Según cómo se mire –con lentes de colores, al microscopio o bien con telescopio–, la verdad cambia, como cambian los conceptos de una cultura a otra. Sócrates afirmaba: “Solo sé que no sé nada”; y Unamuno, “La auténtica ciencia enseña más que nada a dudar, a ser desinformado”.

Estas oraciones deberían recordarlas quienes tienen interés en estudiar y más que nada aplicarlas a la medicina, donde en ocasiones hay quienes semejan saberlo todo y también procuran imponer tratamientos beligerantes o bien medidas llamadas precautorias que resultan perjudiciales diciendo proteger el bien común.

Cabe estar alarma frente quienes desean imponer sus verdades, entusiastas de una teoría científica que quizás ni conozcan ni comprendan.

Un médico interesante es más eficiente

Un médico que duda puede ocasionar desconfianza en el tolerante, mas la desconfianza desaparece en el momento en que el médico es sincero expresando su duda. El tolerante puede o bien no entenderlo, mas siente una actitud franca de alguien que quiere asistirle.

Con un médico que duda puedes tener miedo que te deje fallecer en paz. Con los que no vacilan y con los charlatanes, que te maten por incompetencia.

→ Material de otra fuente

Lemma redundant_put_removal_BB_scanned : exists hend h out, redundant_put_removal_BB bb preciseMemExnsFn pxControl = Ok (bb <| stmts := out |>)
  /\ end_set hend /\ scanned preciseMemExnsFn pxControl (tyenv bb) hend (stmts bb) h out.
Proof.
  destruct Hbb as (Hs & _). unfold state_ok in Hok. apply andb_true_iff in Hok as [Hg Hip]. unfold redundant_put_removal_BB.
  destruct (typeOfIRExpr (tyenv bb) (next bb)) as [ty|] eqn:Hty; [|done]. apply slice_ok_inv in Hip as (n & Hn & Hin).
  cbn [obind]. rewrite (mk_key_GetPut_ok _ _ _ Hn Hin). cbn [obind].
  destruct (add_dead newHHW (range_key (sb_offsIP bb) n)) as (hend & E & Hb & Hr & Hd); [apply bindings_new|apply roomy_new|by exists (sb_offsIP bb), n|].
  rewrite E. cbn [obind].
  destruct (put_removal_ok preciseMemExnsFn pxControl Hpx Hpx2 (tyenv bb) hend (stmts bb) Hb Hr Hs Hg) as (h & out & E' & _ & _ & Hsc). rewrite E'. cbn [obind].
  exists hend, h, out. split; [done|]. split; [|done]. split; [done|]. split; [done|]. rewrite Hty. intros i [Hi|Hi]%Hd; [by apply Exists_nil in Hi|].
  exists ty. split; [done|]. exists n. split; [done|]. by apply range_key_dead.
Qed.

Lemma removed_flat out : Forall2 (fun st st' => st' = st \/ st' = Ist_NoOp /\ exists o data, st = Ist_Put o data) (stmts bb) out ->
  flat_block (bb <| stmts := out |>).
Proof.
  destruct bb as [env sts nx jk off]. destruct Hbb as (Hs & Hd & Hn & Ha). unfold flat_block. cbn -[all_defs] in *. intros HF.
  assert (Hall : Forall (flat_stmt env) out /\ all_defs out = all_defs sts).
  { clear -Hs HF. induction HF as [|st st' l l' Hst _ IH]; [done|]. inversion_clear Hs as [|? ? Hw Hl]. destruct (IH Hl) as [IH1 IH2].
    destruct Hst as [->|(-> & o & data & ->)]; (split; [by constructor|]); [|exact IH2].
    change (defs st ++ all_defs l' = defs st ++ all_defs l). by rewrite IH2. }
  destruct Hall as [? ->]. done.
Qed.

Context {V W} `{M : Machine V W} `{!MachineLaws M} `{!GuestFrame M}.
(** Worlds that differ in the element only run alike: it is written again before it
    is read. *)
Lemma delete_run sts : Forall (flat_stmt env) sts -> forallb (index_ok env) sts = true -> delete_loop env (Ist_PutI d ix b data) sts = Ok true ->
  forall rho w w' r, typed env rho -> eval rho w ix = Some x -> same_but in_element w w' ->
  run_stmts env rho w sts = Some r -> run_stmts env rho w' sts = Some r.
Proof.
  induction 1 as [|st sts Hst Hf IH]; intros Hi H rho w w' r Ht Hx Hs Hr; [done|]. cbn in Hi. apply andb_true_iff in Hi as [Hi1 Hi].
  cbn in Hr |- *. apply bind_Some in Hr as (r1 & Hr1 & Hr).
  destruct (delete_loop_cons _ _ Hi1 H) as [[-> H2]|[(b2 & data2 & -> & Hel)|[Hap H2]]].
  - injection Hr1 as <-. cbn in Hr |- *. by eapply (IH Hi H2 rho w w').
  - unfold run_stmt in *. cbn in Hr1 |- *. rewrite (eval_atom rho w w' ix Hat). rewrite Hx in Hr1 |- *. cbn in Hr1 |- *.
    assert (Hat2 : isIRAtom data2 = true) by (destruct Hst as [_ Hfl]; cbn in Hfl; injection Hfl as Hfl; by apply andb_true_iff in Hfl as [_ ?]).
    rewrite (eval_atom rho w w' data2 Hat2). destruct (eval rho w data2) as [v|]; [|done]. cbn in Hr1 |- *. destruct (decide (v_type v = elemTy d)) as [Hv|]; [|done].
    cbn in Hr1 |- *. injection Hr1 as <-. replace (w_puti w' d x b2 v) with (w_puti w d x b2 v); [exact Hr|].
    pose proof (array_ok_size d Hd) as (n0 & Hn0 & Hp & Hk & _). rewrite Hn in Hn0. injection Hn0 as <-.
    assert (Hxt : v_type x = Ity_I32) by (apply has_type_iff in Hix; by eapply eval_type).
    rewrite !(puti_element _ d x b2 v n) by done. eapply same_all; [|apply same_put; [rewrite Hv; exact Hn|exact Hs]].
    intros i [Hin Hout]. apply Hout. rewrite <-(Hel (v_bits x)). exact Hin.
  - unfold run_stmt in *. apply bind_Some in Hr1 as ([[new w1] jump] & Hact & Hr1). apply bind_Some in Hr1 as (rho1 & Ha & Hr1).
    destruct (apart_same st rho w w' new w1 jump Hap Hst Hi1 Ht Hx Hs Hact) as (-> & w1' & -> & Hs1). injection Hr1 as <-. cbn [mbind option_bind].
    rewrite Ha. cbn. eapply (IH Hi H2 rho1 w1 w1'); [by eapply assign_all_typed| |done|done].
    rewrite (eval_atom rho1 w w1 ix Hat). eapply eval_mono; [by eapply assign_all_sub|done].
Qed.
End Delete.

Lemma puti_run {V W} `{M : Machine V W} `{!MachineLaws M} `{!IntegerLaws M} `{!ArrayLaws M} `{!GuestFrame M} env sts :
  forall out, puti_loop env sts = Ok out -> Forall (flat_stmt env) sts -> forallb (index_ok env) sts = true ->
  forall rho w r, typed env rho -> run_stmts env rho w sts = Some r -> run_stmts env rho w out = Some r.
Proof.
  induction sts as [|st sts IH]; intros out H Hf Hi rho w r Ht Hr; [by injection H as <-|]. inversion_clear Hf as [|? ? Hst Hl].
  cbn in Hi. apply andb_true_iff in Hi as [Hi1 Hi]. cbn in H. apply bind_Ok_inv in H as (st' & E & H). apply bind_Ok_inv in H as (out' & E' & [= <-]).
  cbn in Hr |- *. apply bind_Some in Hr as (r1 & Hr1 & Hr).
  assert (Hkeep : run_stmt env rho w st = Some r1 -> (r2 ← run_stmt env rho w st; match r2 with Goes_on rho w => run_stmts env rho w out' | Leaves _ _ _ => Some r2 end) = Some r).
  { intros ->. cbn. destruct r1 as [rho1 w1|]; [|done]. eapply (IH out' E' Hl Hi); [by eapply run_stmt_typed|done]. }
  destruct st; try (injection E as <-; by apply Hkeep). apply bind_Ok_inv in E as (del & Hdel & [= <-]). destruct del; [|by apply Hkeep]. clear Hkeep.
  cbn in Hi1. apply andb_true_iff in Hi1 as [Hd Hix]. destruct (array_ok_size _ Hd) as (n & Hn & Hp & Hk & _).
  assert (Hat : isIRAtom ix = true) by (destruct Hst as [_ Hfl]; cbn in Hfl; injection Hfl as Hfl; by apply andb_true_iff in Hfl as [? _]).
  unfold run_stmt in Hr1. cbn in Hr1 |- *. destruct (eval rho w ix) as [x|] eqn:Hx; [|done]. cbn in Hr1. destruct (eval rho w data) as [v|]; [|done]. cbn in Hr1.
  destruct (decide (v_type v = elemTy descr)) as [Hv|]; [|done]. injection Hr1 as <-. cbn in Hr.
  eapply (IH out' E' Hl Hi); [done|]. assert (Hxt : v_type x = Ity_I32) by (apply has_type_iff in Hix; by eapply eval_type).
  eapply (delete_run env descr ix bias n data Hd Hn Hix Hat x sts Hl Hi Hdel); [done| | |exact Hr]; [by rewrite (eval_atom rho w _ ix Hat)|].
  rewrite (puti_element _ descr x bias v n) by done. eapply same_put_one; [rewrite Hv; exact Hn|by intros i|apply same_refl].
Qed.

La ciencia, como todo lo humano, es susceptible de fallos y cortes, ahora sea por equivocación, por vanidad o bien por las demandas del mercado, lo que resulta principalmente pernicioso en medicina.

La labor nos concierne a todos, a pacientes y a médicos:

  • Si somos clientes pasivos de la medicina, jamás mejoraremos las reglas de su ejercicio.
  • Si escogemos las respuestas simplistas, conseguiremos pseudociencia.
  • Si no demandamos que los tratamientos se sometan a pruebas estrictas,vamos a recibir tratamientos inútiles y algunas veces peligrosos mezclados con lo que verdaderamente trabaja.

¿Cómo tenemos la posibilidad de humanizar la medicina?

Es considerable que el médico exprese su indecisión frente a los efectos de los tratamientos, aunque no en todos los casos se admita de buena gana.

Y, recuerda, la información fidedigna sobre los efectos de los tratamientos debe sintetizarse y presentarse de manera clara y alcanzable. Lo sensato es no confiar en lo que no se sabe.